▶ [Your task] Set down the entries once more exactly as they were written.

▶ [Data for review]
┌──

(** The lambda is monotone in the factor and in the value, for
    non-negative values. *)
Lemma scale_mono (m1 m2 : positive) (e1 e2 v1 v2 : Z) :
  digits2_pos m1 = 53%positive -> digits2_pos m2 = 53%positive ->
  -400 <= e1 <= 300 -> -400 <= e2 <= 300 ->
  (F2Q (Zpos m1) e1 <= F2Q (Zpos m2) e2)%Q ->
  0 <= v1 -> v1 <= v2 -> v2 < 2 ^ 53 ->
  scale (S754_finite false m1 e1) v1 <= scale (S754_finite false m2 e2) v2.
Proof.
  intros Hm1 Hm2 He1 He2 Hf Hv1 Hv12 Hv2.
  destruct (Z.eq_dec v2 0) as [->|Hv2'].
  { assert (v1 = 0) by lia. subst v1. rewrite !scale_zero. lia. }
  destruct (scale_positive m2 e2 v2 Hm2 He2 ltac:(lia))
    as [mv2 [jv2 [M2 [E2 [Hof2 [Hmv2 [Hjv2 [Hval2 [Hmul2 [HM2 Hs2]]]]]]]]]].
  rewrite Hs2.
  destruct (Z.eq_dec v1 0) as [->|Hv1'].
  { rewrite scale_zero. apply round_magnitude_nonneg. }
  destruct (scale_positive m1 e1 v1 Hm1 He1 ltac:(lia))
    as [mv1 [jv1 [M1 [E1 [Hof1 [Hmv1 [Hjv1 [Hval1 [Hmul1 [HM1 Hs1]]]]]]]]]].
  rewrite Hs1. apply round_magnitude_mono.
  assert (Hmono := mul_mono mv1 m1 mv2 m2 (- jv1) e1 (- jv2) e2
            Hmv1 Hm1 Hmv2 Hm2 ltac:(lia) ltac:(lia) ltac:(lia) ltac:(lia)).
  rewrite Hmul1, Hmul2 in Hmono. simpl in Hmono. apply Hmono.
  - rewrite Hval1, Hval2. rewrite <- Zle_Qle. lia.
  - exact Hf.
Qed.

(** ** Current size, Grid mode *)

(** The model on numbers whose binary64 results are well known: one
    third, and halves that round away from zero. *)
Example float64_examples :
  rescale_factor 1 3 = S754_finite false 6004799503160661 (-54) /\
  scale (rescale_factor 1 2) 1 = 1 /\
  scale (rescale_factor 1 2) (-1) = -1 /\
  scale (rescale_factor 1 2) 3 = 2 /\
  scale (rescale_factor 376 430) 217 = 190 /\
  scale (rescale_factor 376 430) 4 = 3.
Proof. repeat split; vm_compute; reflexivity. Qed.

└──

▶ [Solved problem]
(** The lambda is monotone in the factor and in the value, for
    non-negative values. *)
Lemma scale_mono (m1 m2 : positive) (e1 e2 v1 v2 : Z) :
  digits2_pos m1 = 53%positive -> digits2_pos m2 = 53%positive ->
  -400 <= e1 <= 300 -> -400 <= e2 <= 300 ->
  (F2Q (Zpos m1) e1 <= F2Q (Zpos m2) e2)%Q ->
  0 <= v1 -> v1 <= v2 -> v2 < 2 ^ 53 ->
  scale (S754_finite false m1 e1) v1 <= scale (S754_finite false m2 e2) v2.
Proof.
  intros Hm1 Hm2 He1 He2 Hf Hv1 Hv12 Hv2.
  destruct (Z.eq_dec v2 0) as [->|Hv2'].
  { assert (v1 = 0) by lia. subst v1. rewrite !scale_zero. lia. }
  destruct (scale_positive m2 e2 v2 Hm2 He2 ltac:(lia))
    as [mv2 [jv2 [M2 [E2 [Hof2 [Hmv2 [Hjv2 [Hval2 [Hmul2 [HM2 Hs2]]]]]]]]]].
  rewrite Hs2.
  destruct (Z.eq_dec v1 0) as [->|Hv1'].
  { rewrite scale_zero. apply round_magnitude_nonneg. }
  destruct (scale_positive m1 e1 v1 Hm1 He1 ltac:(lia))
    as [mv1 [jv1 [M1 [E1 [Hof1 [Hmv1 [Hjv1 [Hval1 [Hmul1 [HM1 Hs1]]]]]]]]]].
  rewrite Hs1. apply round_magnitude_mono.
  assert (Hmono := mul_mono mv1 m1 mv2 m2 (- jv1) e1 (- jv2) e2
            Hmv1 Hm1 Hmv2 Hm2 ltac:(lia) ltac:(lia) ltac:(lia) ltac:(lia)).
  rewrite Hmul1, Hmul2 in Hmono. simpl in Hmono. apply Hmono.
  - rewrite Hval1, Hval2. rewrite <- Zle_Qle. lia.
  - exact Hf.
Qed.

(** ** Current size, Grid mode *)

(** The model on numbers whose binary64 results are well known: one
    third, and halves that round away from zero. *)
Example float64_examples :
  rescale_factor 1 3 = S754_finite false 6004799503160661 (-54) /\
  scale (rescale_factor 1 2) 1 = 1 /\
  scale (rescale_factor 1 2) (-1) = -1 /\
  scale (rescale_factor 1 2) 3 = 2 /\
  scale (rescale_factor 376 430) 217 = 190 /\
  scale (rescale_factor 376 430) 4 = 3.
Proof. repeat split; vm_compute; reflexivity. Qed.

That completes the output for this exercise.